People who eat insects are seen as brave, interesting, imaginative health-conscious and environmental friendly.
The famous quote «we are what we eat» is true for different reasons. What we eat shape our body and the environment, but it also shapes our mind. We feed on the images and meanings related by the food we are eating. Expanding this notion, our food choices also have on impact on how the world and people see us.
This theory was developed by the French sociologist Claude Fischler; he called it “magical eating”.
We are what we eat: absorbing the images and beliefs of the food we eat
When we eat a certain food, we absorb the macronutrients and micronutrients; proteins, carbohydrates, lipids, vitamins and minerals that gives us the energy our body need.
We are maybe less aware of this notion, but we also absorb the “images and beliefs” of the food we choose the eat.
Even though most people would not admit such an idea, Paul Rozin showed in two experiments that physical and personality impressions of people who eat certain animals were linked to the characteristics of the food those people ate. During a survey describing people habits and behaviours on a fictive island, people who ate turtles were considered better swimmers and people who ate boars were considered more aggressive by the participants.
Another example is when people go to a fast food. When people order a salad and a burger, they consider the overall meal as healthier as if they would have eaten only a burger. Eating a salad, “magically” made the meal healthier.

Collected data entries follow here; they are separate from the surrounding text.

(** X3.  An insertion that returns an id touches no other record and leaves
    the category tree as it was; when the id is new the record goes to the
    end of the registry, which has one record more. *)
Theorem add_document_keeps_other_records `{U : Unicode} now d vp op st h st' :
  add_document now d vp op st = (Ok h, st') ->
  (forall other, other <> h ->
      get_document (self st') other = get_document (self st) other) /\
  categories (taxonomy_of (self st')) = categories (taxonomy_of (self st)) /\
  (get_document (self st) h = None ->
   Dict.values (metadata (self st'))
   = Dict.values (metadata (self st)) ++ [stored_record now d h vp op] /\
   get_total_documents (self st') = get_total_documents (self st) + 1).
Proof.
  intros Hadd.
  destruct (add_document_inv _ _ _ _ _ _ _ Hadd)
    as (t & a & y & c & counts & Ht & Ha & Hy & Hc & Hh & Hcounts).
  rewrite (add_document_ok now d vp op st t a y c counts) in Hadd by assumption.
  injection Hadd as Hid <-. simpl in Hid. rewrite Hid. simpl.
  split; [ | split ].
  - intros other Hne. unfold get_document. simpl.
    apply (get_set_other string_eqb_ok). congruence.
  - reflexivity.
  - unfold get_document, get_total_documents. intros Hnew.
    rewrite (values_set_absent string_eqb_ok) by exact Hnew.
    split; [ reflexivity | ].
    rewrite (set_absent string_eqb_ok)
      by (apply (get_absent string_eqb_ok); exact Hnew).
    cbn [metadata]. rewrite length_app. simpl. lia.
Qed.
(** *** Capabilities of the execution context *)

Record Env := {
  window_fetch : bool;              (* window.fetch is truthy *)
  window_Request : bool;            (* window.Request is truthy *)
  window_AbortController : bool;    (* window.AbortController is truthy *)
  isWorker : bool;                  (* isWorker() *)
  self_worker : bool;               (* self.worker is truthy *)
  self_worker_actor : bool          (* self.worker.actor is truthy *)
}.

(** What the code reads of a fetch [Response]. *)
Record Response := {
  ok : bool;
  r_status : Z;
  r_statusText : string;
  r_headers_get : string -> option string
}.

(** A rejection reason, of which the code reads [code] and [message]. *)
Record Rejection := { code : option Z; rej_message : string }.

Inductive FetchPhase :=
| AwaitingResponse                 (* window.fetch(request) is pending *)
| ReadingBody (r : Response)       (* response[type || 'text']() is pending *)
| FetchSettled.

(** What the [onload] handler reads of the [XMLHttpRequest]. *)
Record XHR := {
  status : Z;
  statusText : string;
  response : option Body;           (* xhr.response; [None] is null *)
  getResponseHeader : string -> option string
}.

Inductive XHRPhase := Sent | Done | Aborted.

(** Requests in flight. *)
Inductive Request :=
| FetchRequest (p : RequestParameters) (phase : FetchPhase)
| ActorRequest (operation : string) (p : RequestParameters)
| XMLHttpRequest (p : RequestParameters) (phase : XHRPhase).

(** What can happen to a request: the platform settles one of its
    promises or fires one of its handlers, or the caller invokes
    [cancel()] on the returned handle. *)
Inductive Event :=
| FetchResolved (r : Response)
| FetchRejected (e : Rejection)
| BodyResolved (b : Body)
| BodyRejected (e : Rejection)
| Load (xhr : XHR)
| NetworkError (statusText : string)
| Cancel.

(** [String(xhr.response)], the argument coercion of [JSON.parse]. *)
Definition body_to_string (b : Body) : string :=
  match b with
  | Text s => s
  | Buffer _ => "[object ArrayBuffer]"
  | Json _ => "[object Object]"
  end.

Definition response_to_string (r : option Body) : string :=
  match r with
  | Some b => body_to_string b
  | None => "null"
  end.

(** [x !== null] *)
Definition not_null {A : Type} (x : option A) : bool :=
  match x with
  | Some _ => true
  | None => false
  end.

Definition makeFetchRequest (p : RequestParameters) : Request :=
  FetchRequest p AwaitingResponse.

Definition makeXMLHttpRequest (p : RequestParameters) : Request :=
  XMLHttpRequest p Sent.

(** [makeRequest]; [/^file:/.test(url)] is a prefix test. *)
Definition makeRequest (env : Env) (p : RequestParameters) : Request :=
  if negb (String.prefix "file:" (url p)) then
    if window_fetch env && window_Request env && window_AbortController env
    then makeFetchRequest p
    else if isWorker env && self_worker env && self_worker_actor env
    then ActorRequest "getResource" p
    else makeXMLHttpRequest p
  else makeXMLHttpRequest p.

(** The two capability tests of [makeRequest]: whether the streaming
    transport can be used, and whether the request can be delegated to the
    actor of the worker. *)
Definition streaming_available (env : Env) : bool :=
  window_fetch env && window_Request env && window_AbortController env.

Definition worker_linked (env : Env) : bool :=
  isWorker env && self_worker env && self_worker_actor env.

(** The status test of [xhr.onload]. *)
Definition success_status (s : Z) : bool :=
  ((200 <=? s)%Z && (s <? 300)%Z) || (s =? 0)%Z.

But what about eating insects? How people who eat insects are seen and imagined by other people? What are their traits of characters.
Choosing to eat insects is now seen as positive
Even if many have been conducted about how people who choose vegetarian option over meat option are seen, no such study was conducted regarding choosing to eat edible insects. This study conducted in Switzerland is therefore the first of its kind.
Two parallels studies were conducted:
The aim of the first study was to explore how someone with vegetarian or insect burgers on their grocery list is compared to someone choosing to purchase beef burgers.
On the second study, participants were asked to evaluate the character of a person who either chose a menu with insect schnitzel, vegetarian schnitzel or pork schnitzel.
The results of both studies are the same and are positively surprising. We could have expect that eating insects seen as weird, disgusting and as «food of famine». Therefore a person making the choice to eat insects seen negatively. The results went in the opposite direction!
The 1100 participants evaluated the characters of people according to 16 bipolar attributes such as health-conscious, environmentaly-friendly or athletic.
The results of both studies showed that consumers of insect and vegetarian products were perceived as more health-conscious, environmentally friendly and knowledgeable than meat consumers. Moreover, people who eat insects were seen as the most imaginative, brave, and interesting. On the other hand, people who choose insects or meat were seen less animal-lovers than people who chose the vegetarian option but more tolerant.
This result is interesting because it shows that eating insects as food is seen a healthy and environmentaly food-choice eaten by brave, cultivated and innovative people.
This also showed that people who eat insects are still considered as people who eat animals. Therefore, as previously explained in various studies eating insects could not be considered as an alternative for all vegetarians.
How to convince people to eat insects ? Focus on the difference
When consumers consider plantbased meat alternatives as healthy and environmentally friendly as insect-based alternatives, why these consumer chose insect products instead of other meat alternatives?
As Jonas explained, a solution to increase the acceptance of insects as a food source is to find factors that make insect consumption itself an attractive food option. It will lead to a positive product-consumer image.That is why developing a positive image might eventually be one strategy that could be used for insect related marketing purposes and advertising messages.
Could empowering people on how brave, cultivated and innovative they are be a solution?
Hartmann, C., Ruby, M.B., Schmidt, P., Siegrist, M., Brave, health-conscious, and environmentally friendly: Positive impressions of insect food product consumers, Food Quality and Preference (2018), doi: https://doi.org/10.1016/j.foodqual.2018.02.001
Manger magique – Aliments sorciers, croyances comestibles – Claude Fischler (1994)
Nemeroff, C., & Rozin, P. (1989). “You Are What You Eat”: Applying the Demand‐Free
“Impressions” Technique to an Unacknowledged Belief. Ethos, 17(1), 50-69.
House, J. (2016). Consumer acceptance of insect-based foods in the Netherlands: Academic and commercial implications. Appetite, 107, 47-58.